Your goal
Copy word for word, please, the lines of the entries below running from the one containing "token) in Htj' by done." to the one containing "t) in Htj' by done.", both ends included.

Stored data
(** Induction along the pairing loop. *)
Lemma pairing_range_ind (I : nat -> list Token -> Prop) codes aon overlap finput :
  (forall n queue queue',
     I n queue -> pair_token codes aon overlap finput queue n = Next queue' ->
     I (S n) queue') ->
  forall k n queue queue',
    I n queue ->
    for_range (pair_token codes aon overlap finput) (seq n k) queue = Next queue' ->
    I (n + k)%nat queue'.
Proof.
  intros Hstep. induction k as [|k IH]; intros n queue queue' Hinv; simpl.
  - intros [= <-]. by rewrite Nat.add_0_r.
  - destruct (pair_token codes aon overlap finput queue n) as [q| | |] eqn:Hq;
      try discriminate.
    simpl. intros Hrest. replace (n + S k)%nat with (S n + k)%nat by lia.
    apply (IH (S n) q); [|done]. by eapply Hstep.
Qed.

Lemma pair_token_Next codes aon overlap finput queue n queue' :
  pair_token codes aon overlap finput queue n = Next queue' ->
  mark_token codes overlap queue n = Next queue'
  /\ exists token, queue' !! n = Some token
       /\ (aon = true -> status token <> INVALID).
Proof.
  unfold pair_token.
  destruct (mark_token codes overlap queue n) as [q| | |]; try discriminate.
  simpl. destruct (q !! n) as [token|] eqn:Hn; [|discriminate].
  destruct (aon && bool_decide (status token = INVALID)) eqn:E; [discriminate|].
  intros [= <-]. split; [done|]. exists token. split; [done|].
  intros ->. simpl in E. by apply bool_decide_eq_false in E.
Qed.

(** ** The pairing loop keeps the text of the queue *)

Lemma same_text_refl queue : same_text queue queue.
Proof. split; [done|]. intros i t t' Ht Ht'. by simplify_eq. Qed.

Lemma same_text_trans q0 q1 q2 :
  same_text q0 q1 -> same_text q1 q2 -> same_text q0 q2.
Proof.
  intros [Hl1 H1] [Hl2 H2]. split; [congruence|].
  intros i t0 t2 Ht0 Ht2.
  destruct (lookup_lt_is_Some_2 q1 i) as [t1 Ht1].
  { apply lookup_lt_Some in Ht0. lia. }
  destruct (H1 i t0 t1 Ht0 Ht1) as (Hc1 & Ha1 & Hr1 & Hn1).
  destruct (H2 i t1 t2 Ht1 Ht2) as (Hc2 & Ha2 & Hr2 & Hn2).
  split; [congruence|]. split; [congruence|]. split.
  - intros Hr. rewrite <- (Hr1 Hr). apply Hr2. by rewrite (Hr1 Hr).
  - intros Hn. rewrite <- (Hn1 Hn). apply Hn2. by rewrite (Hn1 Hn).
Qed.

Lemma mark_effect_same_text overlap queue i token queue' :
  queue !! i = Some token ->
  mark_effect overlap queue i token queue' -> same_text queue queue'.
Proof.
  intros Hi [|f Hrej Hty Hf Hst Hft|s t Hrej Hty Hs Hc Hnear].
  - apply same_text_refl.
  - split; [apply length_alter|]. intros j t t' Ht Ht'.
    rewrite list_lookup_alter in Ht'. destruct (decide (i = j)) as [<-|].
    + rewrite Hi in Ht, Ht'. simplify_eq/=. destruct (Hf t) as (? & ? & ?).
      split; [done|]. split; [done|]. split; [done|].
      intros Hcontent. destruct Hty; congruence.
    + simplify_eq. done.
  - destruct Hnear as (Hlt & (t0 & Hs0 & Hstart & Hu & _) & _).
    rewrite Hs in Hs0. injection Hs0 as <-. assert (s <> i) by lia.
    split; [unfold mark_pair; by rewrite !length_alter|].
    intros j tj tj' Htj Htj'.
    destruct (decide (j = i)) as [->|].
    { rewrite (mark_pair_lookup_end s i queue token) in Htj' by done.
      simplify_eq/=. split; [done|]. split; [done|]. split; [done|]. congruence. }
    destruct (decide (j = s)) as [->|].
    { rewrite (mark_pair_lookup_start s i queue t) in Htj' by done.
      simplify_eq/=. split; [done|]. split; [done|].
      split; [intros [?|?]; congruence | congruence]. }
    rewrite mark_pair_lookup_other in Htj' by done. simplify_eq. done.
Qed.

Lemma pair_token_same_text codes aon overlap finput queue n queue' :
  pair_token codes aon overlap finput queue n = Next queue' ->
  same_text queue queue'.
Proof.
  intros H. apply pair_token_Next in H as [H _].
  apply mark_token_effect in H as (token & Hn & Heff).
  by eapply mark_effect_same_text.
Qed.

(** X1. The pairing loop changes types, statuses and matches only: the
    queue keeps its length, every token its content and argument, and
    content tokens and the codes set aside as not implemented or not
    allowed come out as they went in. *)
Theorem pairing_pass_keeps_text codes aon overlap finput queue queue' :
  pairing_pass codes aon overlap finput queue = Next queue' ->
  same_text queue queue'.
Proof.
  intros H.
  apply (pairing_range_ind (fun _ q => same_text queue q) codes aon overlap finput)
    with (k := length queue) (n := 0%nat) (queue := queue); [| |exact H].
  - intros n q q' Hq Hstep. eapply same_text_trans; [exact Hq|].
    by eapply pair_token_same_text.
  - apply same_text_refl.
Qed.

Lemma pairing_pass_keeps_text_witness :
  same_text queue_bold_argument queue_bold_argument_paired.
Proof.
  apply (pairing_pass_keeps_text parser_codes false false "[b=x]hi[/b]").
  vm_compute. reflexivity.
Defined.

Result
    { rewrite (mark_pair_lookup_end s i queue token) in Htj' by done.
      simplify_eq/=. split; [done|]. split; [done|]. split; [done|]. congruence. }
    destruct (decide (j = s)) as [->|].
    { rewrite (mark_pair_lookup_start s i queue t) in Htj' by done.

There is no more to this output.